As a kid growing up in the ‘90s, terror had a specific name: Zeke the Plumber from Salute Your Shorts. Though he only appeared once in the Season 1 episode “The Ghost Story,” the idea of a toilet plunger-wielding maniac reading my mind and turning my subconscious against me stuck with me for longer than I’d care to admit.
Salute Your Shorts had no business going that hard, but it did. Rewatching “The Ghost Story” takes me right back to that hazy time before my consciousness was fully cooked. Today, it feels pretty tame. Back in 1991, Zeke was a schoolyard legend and pure nightmare fuel.
Zeke The Plumber And His Haunted Plunger
The premise of this Salute Your Shorts episode is straightforward. Bobby Budnick (Danny Cooksey) is prompted to tell a ghost story, and he conjures up the tale of Zeke the Plumber.
Zeke was a veteran turned custodian who roamed Camp Anawanna. During his combat days in the Philippines, Zeke had his nose bitten off by a parrot. His diminished sense of smell led to a deadly combination of a gas leak and a lit match.
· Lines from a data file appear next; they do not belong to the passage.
(* ===== verification/AudioUnreliable.v ===== *)
(** * Unreliable audio driver

    Models [kyproto/src/protocol/driver/av/audio_unreliable.rs]: the sender, the
    parsing of its stream and datagrams, the single pending group and the
    [process] task, which fills gaps with hole packets.  The reassembly of
    segments is the one of [Reassembly]. *)

From stdpp Require Import prelude list strings.
From Stdlib Require Import ZArith Lia.
From S2P Require Import Prelude SortedVec Sequencer Io Av Packets Channel Reassembly.
Open Scope Z_scope.

Definition DATAGRAM_HEADER_SIZE : Z := 10.

(** [Duration::from_millis(10)], in microseconds *)
Definition MAX_BUFFERING : Z := 10 * 1000.

(** ** Sender *)

Record SendDriver := { ky_channel : KyChannel; stream : Writer; kypacket_seq : Z }.

(** [AudioUnreliableProtocolSendDriver::start], on the opened stream *)
Definition send_start (ch : KyChannel) (st : Writer) : SendDriver :=
  {| ky_channel := ch; stream := st; kypacket_seq := 0 |}.

Abbreviation sending := (handler SendDriver ProtocolError).

Definition on_channel {A} (m : handler KyChannel ProtocolError A) : sending A := λ self,
  let '(ch, r) := m (ky_channel self) in
  ({| ky_channel := ch; stream := stream self; kypacket_seq := kypacket_seq self |}, r).

Definition on_stream {A} (m : writing A) : sending A := λ self,
  let '(w, r) := m (stream self) in
  ({| ky_channel := ky_channel self; stream := w; kypacket_seq := kypacket_seq self |}, map_err io_message r).

Definition set_seq (k : Z) (self : SendDriver) : SendDriver :=
  {| ky_channel := ky_channel self; stream := stream self; kypacket_seq := k |}.

(** The buffer of one datagram *)
Definition datagram_bytes (self : SendDriver) (number_and_end : Z) (segment : bytes) : bytes :=
  write_datagram_header (ky_channel self) ++ be_bytes 4 (kypacket_seq self) ++ be_bytes 4 number_and_end ++ segment.

(** The [while offset < data.len()] loop; every round advances by at least one
    byte, so [length data] rounds are enough. *)
Fixpoint send_loop (fuel : nat) (max_payload : nat) (data : bytes) (offset : nat) (number : Z) : sending unit :=
  if decide (offset < length data)%nat then
    match fuel with
    | O => pureM Panic
    | S fuel =>
        let payload_size := Nat.min max_payload (length data - offset) in
        _ ← pureM (rassert (bool_decide (Z.of_nat payload_size < 2 ^ 16)));
        let end_ := bool_decide (offset + payload_size = length data)%nat in
        let number_and_end := Z.lor number (if end_ then Z.shiftl 1 31 else 0) in
        buf ← getM (λ self, datagram_bytes self number_and_end (slice offset payload_size data));
        _ ← on_channel (send_datagram connection_lost buf);
        send_loop fuel max_payload data (offset + payload_size) (number + 1)
    end
  else mret tt.

Definition send_datagrams (packet : MediaPacket) : sending unit :=
  max ← getM (λ self, max_datagram_size (ky_channel self));
  max ← pureM (ok_or max "Datagram not supported"%string);
  _ ← pureM (rassert (DATAGRAM_HEADER_SIZE <? max));
  hdr ← pureM (media_serialize (header packet));
  let data := hdr ++ payload packet in
  send_loop (length data) (Z.to_nat (max - DATAGRAM_HEADER_SIZE)) data 0 0.

(** [ProtocolSendDriver::send] *)
Definition send (packet : AVPacket) : sending unit :=
  match packet with
  | Codec p =>
      hdr ← pureM (codec_serialize (codec_header p));
      _ ← on_stream (write_all (be_bytes 4 0 ++ hdr));
      on_stream flush
  | Media p =>
      _ ← (if is_config (header p) then
             hdr ← pureM (media_serialize (header p));
             prefix ← getM (λ self, be_bytes 4 (kypacket_seq self));
             _ ← on_stream (write_all (prefix ++ hdr ++ payload p));
             on_stream flush
           else send_datagrams p);
      modifyM (λ self, set_seq (wrap32 (kypacket_seq self + 1)) self)
  | Hole _ => pureM Panic
  end.

(** ** Receiving tasks *)

Record StreamMsg := { sm_packet : AVPacket; sm_raw_kypacket_seq : Z }.
Record DatagramMsg := { dm_data : bytes; dm_raw_kypacket_seq : Z; dm_number : Z; dm_end : bool }.
Inductive RecvMsg := RStream (m : StreamMsg) | RDatagram (m : DatagramMsg).

(** One round of [recv_stream_packets] *)
Definition recv_stream_packet (r : Reader) : outcome ProtocolError (RecvMsg * Reader) :=
  '(seqs, r) ← map_err io_message (read_exact 4 r);
  '(packet, r) ← map_err io_message (av_read r);
  packet ← ok_or packet "Missing packet data on stream"%string;
  Ok (RStream {| sm_packet := packet; sm_raw_kypacket_seq := read_be seqs |}, r).

(** One round of [recv_datagrams], on the datagram received *)
Definition recv_datagram {E} (datagram : bytes) : outcome E RecvMsg :=
  _ ← rassert (DATAGRAM_HEADER_SIZE <=? blen datagram);
  let number_and_end := read_be (slice 6 4 datagram) in
  Ok (RDatagram {| dm_data := drop 10 datagram;
                   dm_raw_kypacket_seq := read_be (slice 2 4 datagram);
                   dm_number := Z.land number_and_end (Z.shiftl 1 31 - 1);
                   dm_end := negb (Z.land number_and_end (Z.shiftl 1 31) =? 0) |}).

(** ** The pending group *)

Record PendingGroup := { config_packet : ConfigPacket; pending : Pending }.

Definition PendingGroup_new : PendingGroup := {| config_packet := CfgNone; pending := pending_new |}.

Definition insert_stream_packet {E} (kypacket_seq : Z) (packet : AVPacket) (self : PendingGroup) : outcome E PendingGroup :=
  _ ← rassert (cfg_is_none (config_packet self));
  Ok {| config_packet := CfgReady {| st_packet := packet; st_seq := kypacket_seq |}; pending := pending self |}.

(** [PendingGroup::insert_datagram] *)
Definition group_insert_datagram {E} (now : Instant) (kypacket_seq : Z) (number : nat) (end_ : bool) (data : bytes)
    (self : PendingGroup) : outcome E PendingGroup :=
  p ← insert_datagram now kypacket_seq number end_ data (pending self);
  Ok {| config_packet := config_packet self; pending := p |}.

Definition min_instant (self : PendingGroup) : option Instant := min_of_datagrams (datagrams (pending self)).

Inductive NextPacket := NpNone | NpReady (config : bool) | NpDeadline (i : Instant).

Definition next_packet (now next_kypacket_seq : Z) (self : PendingGroup) : NextPacket :=
  if cfg_is_none (config_packet self) then NpNone
  else
    if match config_packet self with CfgReady p => st_seq p =? next_kypacket_seq | _ => false end then NpReady true
    else
      match datagrams (pending self) with
      | [] => NpNone
      | d :: _ =>
          if dg_seq d =? next_kypacket_seq then NpReady (cfg_is_ready (config_packet self))
          else
            match min_instant self with
            | Some m =>
                if m + MAX_BUFFERING <=? now then NpReady (cfg_is_ready (config_packet self))
                else NpDeadline (m + MAX_BUFFERING)
            | None => NpNone
            end
      end.

Inductive Action :=
| APacket (kypacket_seq : Z) (packet : AVPacket)
| ADeadline (i : Instant)
| ANone.

Definition take_next_packet {E} (now next_kypacket_seq : Z) (self : PendingGroup) : outcome E (Action * PendingGroup) :=
  match next_packet now next_kypacket_seq self with
  | NpNone => Ok (ANone, self)
  | NpDeadline instant => Ok (ADeadline instant, self)
  | NpReady config =>
      _ ← rassert (negb (cfg_is_none (config_packet self)));
      if config : bool then
        _ ← rassert (cfg_is_ready (config_packet self));
        '(p, c) ← cfg_consume (config_packet self);
        Ok (APacket (st_seq p) (st_packet p), {| config_packet := c; pending := pending self |})
      else
        match datagrams (pending self) with
        | [] => Panic
        | d :: ds =>
            let p := drop_expired_segments (dg_seq d) {| datagrams := ds; segments := segments (pending self) |} in
            Ok (APacket (dg_seq d) (dg_packet d), {| config_packet := config_packet self; pending := p |})
        end
  end.

(** ** [process] *)

Record Process := {
  kypacket_sequencer : Sequencer;
  pending_group : PendingGroup;
  next_kypacket_seq : Z;
  deadline : option Instant;
  frame_size : option Z;
  protocol_stats : ProtocolStats;
  client : list (option Z * AVPacket);  (* packets sent to the client queue, annotated
                                           with the sequence number they were taken under *)
  client_open : bool;                   (* the client still holds its receiver *)
}.

Definition process_init (stats : ProtocolStats) : Process :=
  {| kypacket_sequencer := Sequencer_new; pending_group := PendingGroup_new; next_kypacket_seq := 0;
     deadline := None; frame_size := None; protocol_stats := stats; client := []; client_open := true |}.

Abbreviation processing := (handler Process ProtocolError).

Definition set_sequencer (k : Sequencer) (s : Process) : Process :=
  {| kypacket_sequencer := k; pending_group := pending_group s; next_kypacket_seq := next_kypacket_seq s;
     deadline := deadline s; frame_size := frame_size s; protocol_stats := protocol_stats s; client := client s;
     client_open := client_open s |}.
Definition set_group (g : PendingGroup) (s : Process) : Process :=
  {| kypacket_sequencer := kypacket_sequencer s; pending_group := g; next_kypacket_seq := next_kypacket_seq s;
     deadline := deadline s; frame_size := frame_size s; protocol_stats := protocol_stats s; client := client s;
     client_open := client_open s |}.
Definition set_deadline (d : option Instant) (s : Process) : Process :=
  {| kypacket_sequencer := kypacket_sequencer s; pending_group := pending_group s;
     next_kypacket_seq := next_kypacket_seq s; deadline := d; frame_size := frame_size s;
     protocol_stats := protocol_stats s; client := client s; client_open := client_open s |}.
Definition set_frame_size (f : Z) (s : Process) : Process :=
  {| kypacket_sequencer := kypacket_sequencer s; pending_group := pending_group s;
     next_kypacket_seq := next_kypacket_seq s; deadline := deadline s; frame_size := Some f;
     protocol_stats := protocol_stats s; client := client s; client_open := client_open s |}.
Definition set_next (k : Z) (s : Process) : Process :=
  {| kypacket_sequencer := kypacket_sequencer s; pending_group := pending_group s; next_kypacket_seq := k;
     deadline := deadline s; frame_size := frame_size s; protocol_stats := protocol_stats s; client := client s;
     client_open := client_open s |}.
Definition set_stats (st : ProtocolStats) (s : Process) : Process :=
  {| kypacket_sequencer := kypacket_sequencer s; pending_group := pending_group s;
     next_kypacket_seq := next_kypacket_seq s; deadline := deadline s; frame_size := frame_size s;
     protocol_stats := st; client := client s; client_open := client_open s |}.
Definition push_client (p : option Z * AVPacket) (s : Process) : Process :=
  {| kypacket_sequencer := kypacket_sequencer s; pending_group := pending_group s;
     next_kypacket_seq := next_kypacket_seq s; deadline := deadline s; frame_size := frame_size s;
     protocol_stats := protocol_stats s; client := client s ++ [p]; client_open := client_open s |}.

(** [tx_client.send(packet).await.map_err(ProtocolError::new)?] *)
Definition send_client (p : option Z * AVPacket) : processing unit := λ s,
  if client_open s then (push_client p s, Ok tt) else (s, Err "channel closed"%string).

Definition unroll (raw_kypacket : Z) : processing Z := λ s,
  let '(k, ks) := seq SeqU32 (kypacket_sequencer s) raw_kypacket in (set_sequencer ks s, Ok k).

Definition update_group (f : PendingGroup → outcome ProtocolError PendingGroup) : processing unit := λ s,
  match f (pending_group s) with
  | Ok g => (set_group g s, Ok tt)
  | Err e => (s, Err e)
  | Panic => (s, Panic)
  end.

(** What the [select!] yields: a message of the queue, its end, or the deadline *)
Inductive Event := EvMsg (m : RecvMsg) | EvEnd | EvDeadline.

(** How the loop goes on after the [select!] *)
Inductive Flow := Proceed | Continue | Return.

Definition handle_event (now : Instant) (ev : Event) : processing Flow :=
  match ev with
  | EvMsg (RStream m) =>
      match sm_packet m with
      | Codec p =>
          _ ← modifyM (set_frame_size (Av.frame_size (codec_header p)));
          _ ← pureM (rassert (0 <? Av.frame_size (codec_header p)));
          _ ← send_client (None, sm_packet m);
          mret Continue
      | _ =>
          k ← unroll (sm_raw_kypacket_seq m);
          next ← getM next_kypacket_seq;
          if next <=? k then _ ← update_group (insert_stream_packet k (sm_packet m)); mret Proceed
          else mret Proceed
      end
  | EvMsg (RDatagram m) =>
      k ← unroll (dm_raw_kypacket_seq m);
      next ← getM next_kypacket_seq;
      if k <? next then mret Continue
      else
        _ ← update_group (group_insert_datagram now k (Z.to_nat (dm_number m)) (dm_end m) (dm_data m));
        mret Proceed
  | EvEnd => mret Return
  | EvDeadline => mret Proceed
  end.

(** The samples missing for a gap of [missing] packets; the product is a [u64] *)
Definition hole_samples (missing frame_size : Z) : Z := Z.min (wrap64 (missing * frame_size)) (2 ^ 32 - 1).

(** The gap before packet [k]: statistics and hole packet *)
Definition fill_gap (k : Z) : processing unit :=
  next ← getM next_kypacket_seq;
  if next <? k then
    let missing := k - next in
    _ ← modifyM (λ s, set_stats (add_dropped missing (protocol_stats s)) s);
    f ← getM frame_size;
    f ← pureM (expect f);
    send_client (None, Hole {| hole_header := {| missing_audio_samples := hole_samples missing f |} |})
  else mret tt.

(** [match pending_group.take_next_packet(next_kypacket_seq)] *)
Definition take_step (now : Instant) : processing unit := λ s,
  match take_next_packet now (next_kypacket_seq s) (pending_group s) with
  | Err e => (s, Err e)
  | Panic => (s, Panic)
  | Ok (ANone, g) => (set_deadline None (set_group g s), Ok tt)
  | Ok (ADeadline instant, g) => (set_deadline (Some instant) (set_group g s), Ok tt)
  | Ok (APacket k packet, g) =>
      (f ← getM frame_size;
       _ ← pureM (rassert (bool_decide (is_Some f)));
       _ ← fill_gap k;
       _ ← modifyM (set_next (k + 1));
       _ ← send_client (Some k, packet);
       modifyM (set_deadline None)) (set_group g s)
  end.

(** One round of the loop of [process]: [now1] is the clock when a packet is
    assembled, [now2] when the next packet is looked for.  The result tells
    whether the loop goes on. *)
Definition step (now1 now2 : Instant) (ev : Event) : processing bool :=
  flow ← handle_event now1 ev;
  match flow with
  | Return => mret false
  | Continue => mret true
  | Proceed => _ ← take_step now2; mret true
  end.

(** A run of [process] over a sequence of timed events *)
Fixpoint run (evs : list (Instant * Instant * Event)) : processing unit :=
  match evs with
  | [] => mret tt
  | (now1, now2, ev) :: evs =>
      continue ← step now1 now2 ev;
      if continue : bool then run evs else mret tt
  end.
Now a tortured spirit trapped in limbo, Zeke the Plumber wanders the campgrounds searching for his missing toilet plunger. According to Bobby’s story, anyone who touches it will have their dreams haunted by his wandering spirit.
A Face That Haunted Childhood Dreams
It wasn’t Bobby Budnick’s story that scared so many Nickelodeon fans. It was Zeke himself.
A burn victim wearing a rubber mask with a scarred and bandaged nose, Zeke the Plumber stared straight into your soul. His eyes were empty, his movements methodical, and his laugh downright menacing. He tormented the Anawanna kids by preying on their insecurities, plunging toilets with gleeful malice while cackling into the void.
The Narrative Inconsistencies Are Even More Terrifying As An Adult
Rewatching “The Ghost Story” years later, a new kind of horror appears: narrative inconsistency. Telly (Venus DeMilo Thomas) and Michael (Erik MacArthur) are each haunted by Zeke the Plumber, but neither knows the other has been targeted during their initial encounters. Somehow, the ghoul looks exactly the same to both of them in their dreams. Later, when their grumpy counselor, Kevin “Ug” Lee (Kirk Baily), dresses as Zeke to spook Bobby, his costume is identical to what both campers imagined.
Of course, Salute Your Shorts was made for kids, and I wasn’t exactly a continuity expert back then. None of that mattered at the time. Zeke the Plumber was coming for me, my classmates, and nobody, not even my parents, could protect us from that blank, suffocating stare.
Thankfully, Zeke the Plumber is the least of my worries these days. But revisiting “The Ghost Story” brought all that old fear flooding back. Now older and wiser, I can finally face the thing that haunted me most and laugh about it. The healing process from a decades-old trauma can finally begin.
Select episodes of Salute Your Shorts are streaming on Paramount+, including this terrifying one.